→ **Work task**: Look through the listing below and write out exactly the lines from the line with "so_others : ∀" to the line with "answered i q", both included, and no others.

→ **Records for processing**:
BEGIN
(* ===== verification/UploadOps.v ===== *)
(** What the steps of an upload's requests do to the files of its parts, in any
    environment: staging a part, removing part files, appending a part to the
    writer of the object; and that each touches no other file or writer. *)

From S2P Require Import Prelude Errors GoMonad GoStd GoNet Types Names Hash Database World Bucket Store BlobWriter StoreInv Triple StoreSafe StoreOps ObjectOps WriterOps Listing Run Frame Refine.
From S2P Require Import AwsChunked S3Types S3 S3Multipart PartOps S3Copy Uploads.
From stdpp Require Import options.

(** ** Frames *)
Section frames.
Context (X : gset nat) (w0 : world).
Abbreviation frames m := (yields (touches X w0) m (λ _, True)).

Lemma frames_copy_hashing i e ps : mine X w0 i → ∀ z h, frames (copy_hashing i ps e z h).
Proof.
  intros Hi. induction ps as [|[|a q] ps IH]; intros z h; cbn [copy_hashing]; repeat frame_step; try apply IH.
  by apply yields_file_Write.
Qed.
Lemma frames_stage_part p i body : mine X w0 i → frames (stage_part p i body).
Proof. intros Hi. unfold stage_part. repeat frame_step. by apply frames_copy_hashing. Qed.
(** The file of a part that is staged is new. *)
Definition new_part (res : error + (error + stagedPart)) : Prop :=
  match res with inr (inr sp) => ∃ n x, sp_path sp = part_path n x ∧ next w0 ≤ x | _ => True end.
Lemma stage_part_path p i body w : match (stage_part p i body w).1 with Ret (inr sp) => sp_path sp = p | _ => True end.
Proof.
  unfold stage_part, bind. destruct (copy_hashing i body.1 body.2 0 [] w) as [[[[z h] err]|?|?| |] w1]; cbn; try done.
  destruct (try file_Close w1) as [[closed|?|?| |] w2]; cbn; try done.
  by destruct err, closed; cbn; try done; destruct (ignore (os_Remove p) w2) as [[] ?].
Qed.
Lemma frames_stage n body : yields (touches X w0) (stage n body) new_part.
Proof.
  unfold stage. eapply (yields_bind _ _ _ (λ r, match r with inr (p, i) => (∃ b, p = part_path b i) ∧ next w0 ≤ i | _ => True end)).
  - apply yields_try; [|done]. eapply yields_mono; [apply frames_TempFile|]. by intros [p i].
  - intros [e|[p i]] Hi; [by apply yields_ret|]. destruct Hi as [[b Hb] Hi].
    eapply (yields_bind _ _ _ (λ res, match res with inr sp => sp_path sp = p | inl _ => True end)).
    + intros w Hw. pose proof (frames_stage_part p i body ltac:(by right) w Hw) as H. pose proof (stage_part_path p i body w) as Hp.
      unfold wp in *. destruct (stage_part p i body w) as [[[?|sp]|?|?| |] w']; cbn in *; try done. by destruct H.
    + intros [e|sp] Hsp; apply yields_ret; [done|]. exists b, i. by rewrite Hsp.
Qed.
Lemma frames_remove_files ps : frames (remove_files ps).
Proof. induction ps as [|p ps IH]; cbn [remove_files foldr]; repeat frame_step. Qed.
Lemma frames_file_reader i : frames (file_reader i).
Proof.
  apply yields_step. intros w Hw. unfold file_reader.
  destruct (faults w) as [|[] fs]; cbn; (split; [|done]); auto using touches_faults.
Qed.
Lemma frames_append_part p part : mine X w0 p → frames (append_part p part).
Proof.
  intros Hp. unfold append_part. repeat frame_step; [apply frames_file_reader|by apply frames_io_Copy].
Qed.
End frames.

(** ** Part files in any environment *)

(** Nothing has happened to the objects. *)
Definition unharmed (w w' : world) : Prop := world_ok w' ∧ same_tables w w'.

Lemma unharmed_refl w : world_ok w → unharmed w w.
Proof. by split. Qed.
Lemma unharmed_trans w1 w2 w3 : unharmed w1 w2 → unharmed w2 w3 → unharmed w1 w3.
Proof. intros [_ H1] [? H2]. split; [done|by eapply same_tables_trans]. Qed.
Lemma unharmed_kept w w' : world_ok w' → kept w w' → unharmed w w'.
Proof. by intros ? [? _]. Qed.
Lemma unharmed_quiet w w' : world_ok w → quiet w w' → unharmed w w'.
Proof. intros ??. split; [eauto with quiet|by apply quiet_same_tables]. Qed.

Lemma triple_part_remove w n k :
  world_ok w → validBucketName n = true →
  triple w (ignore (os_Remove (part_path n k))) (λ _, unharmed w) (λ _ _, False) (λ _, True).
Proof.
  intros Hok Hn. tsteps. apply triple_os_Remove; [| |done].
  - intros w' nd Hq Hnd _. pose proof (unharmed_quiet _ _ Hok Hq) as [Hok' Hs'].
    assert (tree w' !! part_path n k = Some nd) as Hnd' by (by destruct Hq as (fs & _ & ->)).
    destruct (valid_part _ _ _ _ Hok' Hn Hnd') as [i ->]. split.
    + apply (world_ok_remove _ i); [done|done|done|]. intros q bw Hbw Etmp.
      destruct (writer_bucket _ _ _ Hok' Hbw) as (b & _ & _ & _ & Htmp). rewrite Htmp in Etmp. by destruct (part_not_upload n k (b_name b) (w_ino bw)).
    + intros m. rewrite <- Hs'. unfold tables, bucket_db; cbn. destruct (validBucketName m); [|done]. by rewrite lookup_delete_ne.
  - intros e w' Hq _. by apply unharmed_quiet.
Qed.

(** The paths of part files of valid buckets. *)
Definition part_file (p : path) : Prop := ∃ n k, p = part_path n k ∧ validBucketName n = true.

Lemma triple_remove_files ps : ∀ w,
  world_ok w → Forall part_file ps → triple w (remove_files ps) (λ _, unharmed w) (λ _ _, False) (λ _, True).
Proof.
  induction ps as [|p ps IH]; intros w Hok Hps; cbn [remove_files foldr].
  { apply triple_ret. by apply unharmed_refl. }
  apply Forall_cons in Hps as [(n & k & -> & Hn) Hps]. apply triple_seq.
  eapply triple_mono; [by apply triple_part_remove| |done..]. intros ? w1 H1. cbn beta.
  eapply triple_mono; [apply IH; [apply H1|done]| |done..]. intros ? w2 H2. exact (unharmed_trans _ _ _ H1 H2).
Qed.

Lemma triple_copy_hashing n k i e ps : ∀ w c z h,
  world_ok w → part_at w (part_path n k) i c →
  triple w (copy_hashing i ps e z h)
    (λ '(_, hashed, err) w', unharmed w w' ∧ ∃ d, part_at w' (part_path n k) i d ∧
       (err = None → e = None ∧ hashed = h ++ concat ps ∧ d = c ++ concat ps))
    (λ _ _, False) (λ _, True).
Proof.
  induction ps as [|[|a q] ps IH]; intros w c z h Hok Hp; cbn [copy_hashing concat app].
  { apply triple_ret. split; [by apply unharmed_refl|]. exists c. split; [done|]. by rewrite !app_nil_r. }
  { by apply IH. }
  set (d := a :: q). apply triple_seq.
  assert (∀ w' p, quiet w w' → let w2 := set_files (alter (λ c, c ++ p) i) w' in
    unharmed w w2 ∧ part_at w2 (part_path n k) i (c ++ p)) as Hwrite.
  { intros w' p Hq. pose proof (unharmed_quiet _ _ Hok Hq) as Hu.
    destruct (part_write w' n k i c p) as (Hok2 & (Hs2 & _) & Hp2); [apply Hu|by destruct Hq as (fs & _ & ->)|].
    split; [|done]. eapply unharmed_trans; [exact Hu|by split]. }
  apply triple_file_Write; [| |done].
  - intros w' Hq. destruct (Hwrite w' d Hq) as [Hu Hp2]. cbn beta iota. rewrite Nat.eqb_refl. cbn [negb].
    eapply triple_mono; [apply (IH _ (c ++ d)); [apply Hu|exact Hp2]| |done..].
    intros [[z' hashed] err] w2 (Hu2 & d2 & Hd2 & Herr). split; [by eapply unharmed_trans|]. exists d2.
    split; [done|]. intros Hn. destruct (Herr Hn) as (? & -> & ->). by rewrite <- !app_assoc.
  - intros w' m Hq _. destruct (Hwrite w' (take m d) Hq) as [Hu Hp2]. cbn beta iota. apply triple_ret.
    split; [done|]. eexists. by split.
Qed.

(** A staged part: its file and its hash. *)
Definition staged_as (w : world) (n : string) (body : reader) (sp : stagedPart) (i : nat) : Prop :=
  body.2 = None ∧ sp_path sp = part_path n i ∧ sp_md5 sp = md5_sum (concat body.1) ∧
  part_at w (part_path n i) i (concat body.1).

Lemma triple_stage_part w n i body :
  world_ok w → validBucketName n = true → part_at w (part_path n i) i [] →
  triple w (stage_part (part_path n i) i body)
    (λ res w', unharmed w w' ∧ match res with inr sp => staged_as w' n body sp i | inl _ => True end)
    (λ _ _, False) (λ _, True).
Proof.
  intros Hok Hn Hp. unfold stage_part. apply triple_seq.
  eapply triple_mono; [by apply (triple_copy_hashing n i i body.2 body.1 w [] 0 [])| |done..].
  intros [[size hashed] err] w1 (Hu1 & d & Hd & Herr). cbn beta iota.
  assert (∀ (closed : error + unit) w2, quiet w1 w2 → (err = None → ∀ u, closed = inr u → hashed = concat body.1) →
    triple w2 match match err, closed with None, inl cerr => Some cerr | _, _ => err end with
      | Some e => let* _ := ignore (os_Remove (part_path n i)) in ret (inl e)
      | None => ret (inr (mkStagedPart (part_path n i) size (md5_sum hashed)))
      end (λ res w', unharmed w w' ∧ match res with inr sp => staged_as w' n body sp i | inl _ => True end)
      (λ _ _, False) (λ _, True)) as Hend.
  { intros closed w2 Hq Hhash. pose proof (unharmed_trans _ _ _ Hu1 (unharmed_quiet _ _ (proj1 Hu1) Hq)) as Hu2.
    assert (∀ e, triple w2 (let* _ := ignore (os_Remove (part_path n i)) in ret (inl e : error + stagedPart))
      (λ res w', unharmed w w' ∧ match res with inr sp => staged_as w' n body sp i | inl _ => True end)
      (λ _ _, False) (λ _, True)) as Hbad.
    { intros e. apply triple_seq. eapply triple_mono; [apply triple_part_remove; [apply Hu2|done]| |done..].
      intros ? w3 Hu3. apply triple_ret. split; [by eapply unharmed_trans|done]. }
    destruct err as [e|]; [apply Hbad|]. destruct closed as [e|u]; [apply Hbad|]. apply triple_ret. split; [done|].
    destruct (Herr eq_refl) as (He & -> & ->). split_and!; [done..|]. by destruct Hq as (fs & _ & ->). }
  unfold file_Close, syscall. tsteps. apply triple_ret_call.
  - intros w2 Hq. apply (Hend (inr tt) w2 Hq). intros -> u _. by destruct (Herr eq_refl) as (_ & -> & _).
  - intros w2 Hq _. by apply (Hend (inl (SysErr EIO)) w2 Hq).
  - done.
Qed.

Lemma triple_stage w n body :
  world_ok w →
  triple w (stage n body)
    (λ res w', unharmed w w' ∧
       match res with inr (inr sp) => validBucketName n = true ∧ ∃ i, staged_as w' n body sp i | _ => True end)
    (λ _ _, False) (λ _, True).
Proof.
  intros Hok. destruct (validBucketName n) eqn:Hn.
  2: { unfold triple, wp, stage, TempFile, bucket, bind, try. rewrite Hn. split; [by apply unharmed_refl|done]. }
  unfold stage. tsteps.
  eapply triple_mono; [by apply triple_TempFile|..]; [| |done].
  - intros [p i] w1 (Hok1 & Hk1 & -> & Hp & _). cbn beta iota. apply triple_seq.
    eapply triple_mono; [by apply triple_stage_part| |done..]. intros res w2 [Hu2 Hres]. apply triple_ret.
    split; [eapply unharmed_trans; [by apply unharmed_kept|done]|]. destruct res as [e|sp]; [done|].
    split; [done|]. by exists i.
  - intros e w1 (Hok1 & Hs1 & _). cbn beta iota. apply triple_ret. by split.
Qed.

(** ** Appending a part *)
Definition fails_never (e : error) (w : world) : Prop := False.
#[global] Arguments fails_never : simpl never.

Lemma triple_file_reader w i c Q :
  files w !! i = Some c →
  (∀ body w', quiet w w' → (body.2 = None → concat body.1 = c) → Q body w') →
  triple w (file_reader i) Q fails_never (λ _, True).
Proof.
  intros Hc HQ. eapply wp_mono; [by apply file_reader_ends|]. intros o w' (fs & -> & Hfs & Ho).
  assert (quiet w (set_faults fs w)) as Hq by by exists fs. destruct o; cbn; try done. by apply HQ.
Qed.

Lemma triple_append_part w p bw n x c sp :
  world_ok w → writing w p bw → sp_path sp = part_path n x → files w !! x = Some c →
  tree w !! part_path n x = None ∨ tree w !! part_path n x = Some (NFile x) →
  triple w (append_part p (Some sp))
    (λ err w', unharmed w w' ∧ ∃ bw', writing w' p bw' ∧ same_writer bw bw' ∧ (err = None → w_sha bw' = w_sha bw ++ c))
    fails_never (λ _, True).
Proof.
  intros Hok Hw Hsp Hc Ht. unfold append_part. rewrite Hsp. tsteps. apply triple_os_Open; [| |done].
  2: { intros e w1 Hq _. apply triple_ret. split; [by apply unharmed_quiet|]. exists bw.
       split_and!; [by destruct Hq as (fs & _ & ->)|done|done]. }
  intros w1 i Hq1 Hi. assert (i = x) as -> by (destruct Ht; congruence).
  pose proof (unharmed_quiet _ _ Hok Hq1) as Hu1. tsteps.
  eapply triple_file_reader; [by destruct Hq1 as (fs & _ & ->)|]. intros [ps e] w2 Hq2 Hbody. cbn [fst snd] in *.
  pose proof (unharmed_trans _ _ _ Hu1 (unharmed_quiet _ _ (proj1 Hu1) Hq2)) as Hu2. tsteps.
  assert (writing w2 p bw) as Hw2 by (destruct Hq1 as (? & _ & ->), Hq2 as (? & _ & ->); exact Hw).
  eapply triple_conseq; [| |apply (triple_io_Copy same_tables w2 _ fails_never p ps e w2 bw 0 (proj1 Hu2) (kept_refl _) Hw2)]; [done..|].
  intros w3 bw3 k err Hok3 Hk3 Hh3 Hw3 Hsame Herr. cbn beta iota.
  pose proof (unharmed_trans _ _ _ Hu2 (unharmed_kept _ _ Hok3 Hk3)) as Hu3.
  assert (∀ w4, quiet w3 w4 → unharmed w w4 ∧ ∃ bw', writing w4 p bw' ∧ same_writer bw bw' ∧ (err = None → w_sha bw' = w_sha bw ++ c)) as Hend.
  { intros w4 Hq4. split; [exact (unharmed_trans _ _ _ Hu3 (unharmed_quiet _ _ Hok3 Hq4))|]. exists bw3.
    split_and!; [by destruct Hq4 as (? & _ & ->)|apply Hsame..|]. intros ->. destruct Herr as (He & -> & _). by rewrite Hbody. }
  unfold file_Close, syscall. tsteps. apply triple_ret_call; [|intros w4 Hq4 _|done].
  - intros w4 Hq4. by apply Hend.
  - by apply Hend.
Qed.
END
BEGIN
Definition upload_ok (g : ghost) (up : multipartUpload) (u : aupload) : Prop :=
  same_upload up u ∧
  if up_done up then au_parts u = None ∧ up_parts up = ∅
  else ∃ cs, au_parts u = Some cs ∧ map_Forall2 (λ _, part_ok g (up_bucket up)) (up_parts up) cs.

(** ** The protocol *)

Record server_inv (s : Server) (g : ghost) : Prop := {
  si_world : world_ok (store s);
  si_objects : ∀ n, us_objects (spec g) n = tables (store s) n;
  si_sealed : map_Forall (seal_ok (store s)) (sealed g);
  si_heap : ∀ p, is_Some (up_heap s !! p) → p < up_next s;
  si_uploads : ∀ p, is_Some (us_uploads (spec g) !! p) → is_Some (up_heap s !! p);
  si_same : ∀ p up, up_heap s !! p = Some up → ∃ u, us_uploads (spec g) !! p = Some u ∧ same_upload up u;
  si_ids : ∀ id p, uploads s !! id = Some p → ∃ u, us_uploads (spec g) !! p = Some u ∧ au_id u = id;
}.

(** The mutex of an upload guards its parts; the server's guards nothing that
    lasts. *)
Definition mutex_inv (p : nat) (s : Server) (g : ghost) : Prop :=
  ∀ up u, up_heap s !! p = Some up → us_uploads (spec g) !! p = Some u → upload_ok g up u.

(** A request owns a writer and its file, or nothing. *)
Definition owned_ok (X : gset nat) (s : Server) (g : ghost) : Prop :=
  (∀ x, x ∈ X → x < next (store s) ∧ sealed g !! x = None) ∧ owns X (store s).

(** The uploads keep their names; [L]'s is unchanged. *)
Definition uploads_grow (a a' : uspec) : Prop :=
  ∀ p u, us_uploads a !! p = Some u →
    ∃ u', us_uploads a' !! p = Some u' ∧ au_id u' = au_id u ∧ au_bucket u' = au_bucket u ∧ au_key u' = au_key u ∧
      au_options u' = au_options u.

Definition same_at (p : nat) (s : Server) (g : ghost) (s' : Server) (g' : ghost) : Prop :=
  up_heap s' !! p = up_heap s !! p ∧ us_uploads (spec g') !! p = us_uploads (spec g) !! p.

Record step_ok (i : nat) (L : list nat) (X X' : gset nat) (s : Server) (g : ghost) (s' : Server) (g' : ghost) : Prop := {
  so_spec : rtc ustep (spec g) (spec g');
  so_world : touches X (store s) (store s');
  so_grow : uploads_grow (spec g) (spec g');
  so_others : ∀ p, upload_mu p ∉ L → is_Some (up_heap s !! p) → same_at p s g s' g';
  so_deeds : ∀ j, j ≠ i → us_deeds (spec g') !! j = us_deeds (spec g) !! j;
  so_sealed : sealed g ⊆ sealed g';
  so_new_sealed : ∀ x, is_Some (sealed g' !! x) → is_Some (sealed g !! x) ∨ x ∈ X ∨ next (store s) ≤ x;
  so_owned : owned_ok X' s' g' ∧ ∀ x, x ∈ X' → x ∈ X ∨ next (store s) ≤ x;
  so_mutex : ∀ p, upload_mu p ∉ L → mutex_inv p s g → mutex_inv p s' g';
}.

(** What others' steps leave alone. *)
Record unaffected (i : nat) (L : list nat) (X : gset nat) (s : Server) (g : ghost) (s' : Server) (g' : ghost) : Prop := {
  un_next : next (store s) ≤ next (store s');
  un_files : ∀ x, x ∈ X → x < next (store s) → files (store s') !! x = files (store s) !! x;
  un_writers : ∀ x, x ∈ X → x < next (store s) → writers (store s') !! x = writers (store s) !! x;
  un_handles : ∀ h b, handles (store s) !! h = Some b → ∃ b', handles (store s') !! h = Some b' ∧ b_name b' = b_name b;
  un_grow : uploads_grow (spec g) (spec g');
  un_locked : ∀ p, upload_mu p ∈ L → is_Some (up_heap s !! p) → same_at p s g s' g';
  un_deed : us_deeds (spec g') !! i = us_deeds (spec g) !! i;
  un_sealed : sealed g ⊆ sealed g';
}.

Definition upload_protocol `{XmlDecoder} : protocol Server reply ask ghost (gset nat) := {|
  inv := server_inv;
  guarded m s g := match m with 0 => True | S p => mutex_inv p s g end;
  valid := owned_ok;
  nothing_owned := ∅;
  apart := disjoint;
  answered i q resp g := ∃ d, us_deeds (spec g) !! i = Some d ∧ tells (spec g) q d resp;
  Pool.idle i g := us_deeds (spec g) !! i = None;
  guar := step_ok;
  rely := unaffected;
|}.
END
BEGIN
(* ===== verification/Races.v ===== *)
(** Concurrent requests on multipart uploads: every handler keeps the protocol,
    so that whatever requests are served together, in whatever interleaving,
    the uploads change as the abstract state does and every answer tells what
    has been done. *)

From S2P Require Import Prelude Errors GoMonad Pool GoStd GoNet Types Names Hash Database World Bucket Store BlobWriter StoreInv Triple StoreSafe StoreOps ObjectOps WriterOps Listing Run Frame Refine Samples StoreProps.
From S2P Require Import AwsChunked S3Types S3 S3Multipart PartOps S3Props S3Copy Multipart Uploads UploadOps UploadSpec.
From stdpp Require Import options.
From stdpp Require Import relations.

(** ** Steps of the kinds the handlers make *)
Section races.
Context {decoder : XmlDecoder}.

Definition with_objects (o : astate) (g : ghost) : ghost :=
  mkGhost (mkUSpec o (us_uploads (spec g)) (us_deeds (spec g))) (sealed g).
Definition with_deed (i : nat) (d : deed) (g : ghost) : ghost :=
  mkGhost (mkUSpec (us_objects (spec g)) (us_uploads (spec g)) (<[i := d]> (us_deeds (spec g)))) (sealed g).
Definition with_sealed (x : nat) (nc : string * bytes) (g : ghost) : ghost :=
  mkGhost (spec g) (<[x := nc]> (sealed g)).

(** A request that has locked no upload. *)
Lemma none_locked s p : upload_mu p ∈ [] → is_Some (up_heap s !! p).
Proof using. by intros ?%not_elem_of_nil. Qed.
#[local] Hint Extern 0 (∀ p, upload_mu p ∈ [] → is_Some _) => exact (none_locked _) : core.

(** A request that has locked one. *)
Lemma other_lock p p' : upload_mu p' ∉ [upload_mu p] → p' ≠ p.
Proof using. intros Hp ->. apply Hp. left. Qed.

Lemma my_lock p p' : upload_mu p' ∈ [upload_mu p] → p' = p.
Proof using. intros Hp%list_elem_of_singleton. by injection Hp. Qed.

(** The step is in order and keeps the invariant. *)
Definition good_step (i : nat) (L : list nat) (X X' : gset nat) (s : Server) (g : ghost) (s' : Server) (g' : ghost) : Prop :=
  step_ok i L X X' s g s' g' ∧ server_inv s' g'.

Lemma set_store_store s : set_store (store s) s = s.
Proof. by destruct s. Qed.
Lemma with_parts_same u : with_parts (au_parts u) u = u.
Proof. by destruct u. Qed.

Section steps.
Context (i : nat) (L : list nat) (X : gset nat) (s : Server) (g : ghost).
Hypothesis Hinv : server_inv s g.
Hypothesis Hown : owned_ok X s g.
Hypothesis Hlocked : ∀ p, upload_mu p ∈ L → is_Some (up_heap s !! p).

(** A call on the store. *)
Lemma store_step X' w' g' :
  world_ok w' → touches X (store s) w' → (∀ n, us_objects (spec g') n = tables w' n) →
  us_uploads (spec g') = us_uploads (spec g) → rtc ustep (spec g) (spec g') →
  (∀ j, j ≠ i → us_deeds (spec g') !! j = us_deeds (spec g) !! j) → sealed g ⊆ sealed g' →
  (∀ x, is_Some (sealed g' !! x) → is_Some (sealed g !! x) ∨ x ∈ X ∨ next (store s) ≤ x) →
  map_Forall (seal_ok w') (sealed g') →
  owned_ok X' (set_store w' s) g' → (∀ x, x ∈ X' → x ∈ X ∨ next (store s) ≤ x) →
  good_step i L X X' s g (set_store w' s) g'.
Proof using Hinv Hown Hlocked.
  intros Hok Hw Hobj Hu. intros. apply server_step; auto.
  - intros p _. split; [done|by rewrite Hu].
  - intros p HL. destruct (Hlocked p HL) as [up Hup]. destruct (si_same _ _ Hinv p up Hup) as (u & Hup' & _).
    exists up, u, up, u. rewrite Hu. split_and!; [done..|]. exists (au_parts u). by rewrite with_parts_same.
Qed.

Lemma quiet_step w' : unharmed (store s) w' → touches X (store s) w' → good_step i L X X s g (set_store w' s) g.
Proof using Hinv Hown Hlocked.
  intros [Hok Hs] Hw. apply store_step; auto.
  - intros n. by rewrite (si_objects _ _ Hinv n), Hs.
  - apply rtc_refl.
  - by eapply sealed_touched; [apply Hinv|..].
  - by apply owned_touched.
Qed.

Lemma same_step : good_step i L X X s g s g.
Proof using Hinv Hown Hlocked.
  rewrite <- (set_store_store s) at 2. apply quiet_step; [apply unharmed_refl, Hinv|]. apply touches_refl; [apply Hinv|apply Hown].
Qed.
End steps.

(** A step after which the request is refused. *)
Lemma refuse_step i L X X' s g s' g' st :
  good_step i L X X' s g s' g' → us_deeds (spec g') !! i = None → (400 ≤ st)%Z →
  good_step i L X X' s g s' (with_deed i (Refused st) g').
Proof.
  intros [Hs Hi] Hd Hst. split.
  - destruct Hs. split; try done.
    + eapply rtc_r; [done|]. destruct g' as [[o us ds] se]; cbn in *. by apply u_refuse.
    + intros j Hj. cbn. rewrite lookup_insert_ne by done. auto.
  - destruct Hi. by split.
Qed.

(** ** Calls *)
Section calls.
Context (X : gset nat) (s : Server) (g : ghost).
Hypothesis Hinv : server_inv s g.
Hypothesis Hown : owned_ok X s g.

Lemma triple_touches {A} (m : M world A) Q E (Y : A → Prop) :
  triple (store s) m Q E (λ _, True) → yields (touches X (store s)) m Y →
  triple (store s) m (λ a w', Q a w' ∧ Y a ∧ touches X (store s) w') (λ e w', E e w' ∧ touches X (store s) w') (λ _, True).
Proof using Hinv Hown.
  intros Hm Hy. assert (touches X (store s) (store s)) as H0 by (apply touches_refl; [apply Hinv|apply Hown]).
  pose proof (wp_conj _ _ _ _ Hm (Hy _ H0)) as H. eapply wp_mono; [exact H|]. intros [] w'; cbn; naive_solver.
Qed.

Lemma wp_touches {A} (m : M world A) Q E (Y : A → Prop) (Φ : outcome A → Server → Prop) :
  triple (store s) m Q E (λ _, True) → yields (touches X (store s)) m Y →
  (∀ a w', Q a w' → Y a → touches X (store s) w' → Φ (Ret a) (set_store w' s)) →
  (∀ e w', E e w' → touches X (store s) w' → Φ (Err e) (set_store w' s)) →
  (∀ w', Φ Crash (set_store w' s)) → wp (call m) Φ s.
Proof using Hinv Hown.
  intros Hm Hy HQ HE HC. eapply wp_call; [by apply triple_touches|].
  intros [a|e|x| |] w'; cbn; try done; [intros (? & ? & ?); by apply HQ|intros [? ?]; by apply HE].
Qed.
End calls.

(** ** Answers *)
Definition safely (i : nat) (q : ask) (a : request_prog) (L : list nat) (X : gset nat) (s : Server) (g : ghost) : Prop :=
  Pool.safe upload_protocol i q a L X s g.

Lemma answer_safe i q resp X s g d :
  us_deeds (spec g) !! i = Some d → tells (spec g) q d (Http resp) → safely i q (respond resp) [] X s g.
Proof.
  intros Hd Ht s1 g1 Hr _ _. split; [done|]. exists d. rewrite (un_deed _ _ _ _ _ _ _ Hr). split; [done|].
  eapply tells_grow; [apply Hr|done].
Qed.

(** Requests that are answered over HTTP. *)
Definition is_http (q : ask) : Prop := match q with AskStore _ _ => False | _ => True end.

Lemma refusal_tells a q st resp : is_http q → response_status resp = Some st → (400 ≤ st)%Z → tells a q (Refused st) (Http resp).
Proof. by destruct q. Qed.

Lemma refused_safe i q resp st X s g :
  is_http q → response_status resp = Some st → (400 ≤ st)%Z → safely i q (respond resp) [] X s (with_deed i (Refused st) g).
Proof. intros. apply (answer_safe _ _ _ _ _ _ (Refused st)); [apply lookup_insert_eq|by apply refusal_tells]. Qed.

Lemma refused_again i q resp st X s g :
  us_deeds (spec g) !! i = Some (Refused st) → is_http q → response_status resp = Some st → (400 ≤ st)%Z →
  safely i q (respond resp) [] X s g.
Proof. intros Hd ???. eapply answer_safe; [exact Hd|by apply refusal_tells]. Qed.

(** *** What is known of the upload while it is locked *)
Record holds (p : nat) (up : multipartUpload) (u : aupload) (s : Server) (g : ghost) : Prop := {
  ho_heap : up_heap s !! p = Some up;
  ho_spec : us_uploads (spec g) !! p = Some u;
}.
END
→ **Solution to this task**:
  so_others : ∀ p, upload_mu p ∉ L → is_Some (up_heap s !! p) → same_at p s g s' g';
  so_deeds : ∀ j, j ≠ i → us_deeds (spec g') !! j = us_deeds (spec g) !! j;
  so_sealed : sealed g ⊆ sealed g';
  so_new_sealed : ∀ x, is_Some (sealed g' !! x) → is_Some (sealed g !! x) ∨ x ∈ X ∨ next (store s) ≤ x;
  so_owned : owned_ok X' s' g' ∧ ∀ x, x ∈ X' → x ∈ X ∨ next (store s) ≤ x;
  so_mutex : ∀ p, upload_mu p ∉ L → mutex_inv p s g → mutex_inv p s' g';
}.

(** What others' steps leave alone. *)
Record unaffected (i : nat) (L : list nat) (X : gset nat) (s : Server) (g : ghost) (s' : Server) (g' : ghost) : Prop := {
  un_next : next (store s) ≤ next (store s');
  un_files : ∀ x, x ∈ X → x < next (store s) → files (store s') !! x = files (store s) !! x;
  un_writers : ∀ x, x ∈ X → x < next (store s) → writers (store s') !! x = writers (store s) !! x;
  un_handles : ∀ h b, handles (store s) !! h = Some b → ∃ b', handles (store s') !! h = Some b' ∧ b_name b' = b_name b;
  un_grow : uploads_grow (spec g) (spec g');
  un_locked : ∀ p, upload_mu p ∈ L → is_Some (up_heap s !! p) → same_at p s g s' g';
  un_deed : us_deeds (spec g') !! i = us_deeds (spec g) !! i;
  un_sealed : sealed g ⊆ sealed g';
}.

Definition upload_protocol `{XmlDecoder} : protocol Server reply ask ghost (gset nat) := {|
  inv := server_inv;
  guarded m s g := match m with 0 => True | S p => mutex_inv p s g end;
  valid := owned_ok;
  nothing_owned := ∅;
  apart := disjoint;
  answered i q resp g := ∃ d, us_deeds (spec g) !! i = Some d ∧ tells (spec g) q d resp;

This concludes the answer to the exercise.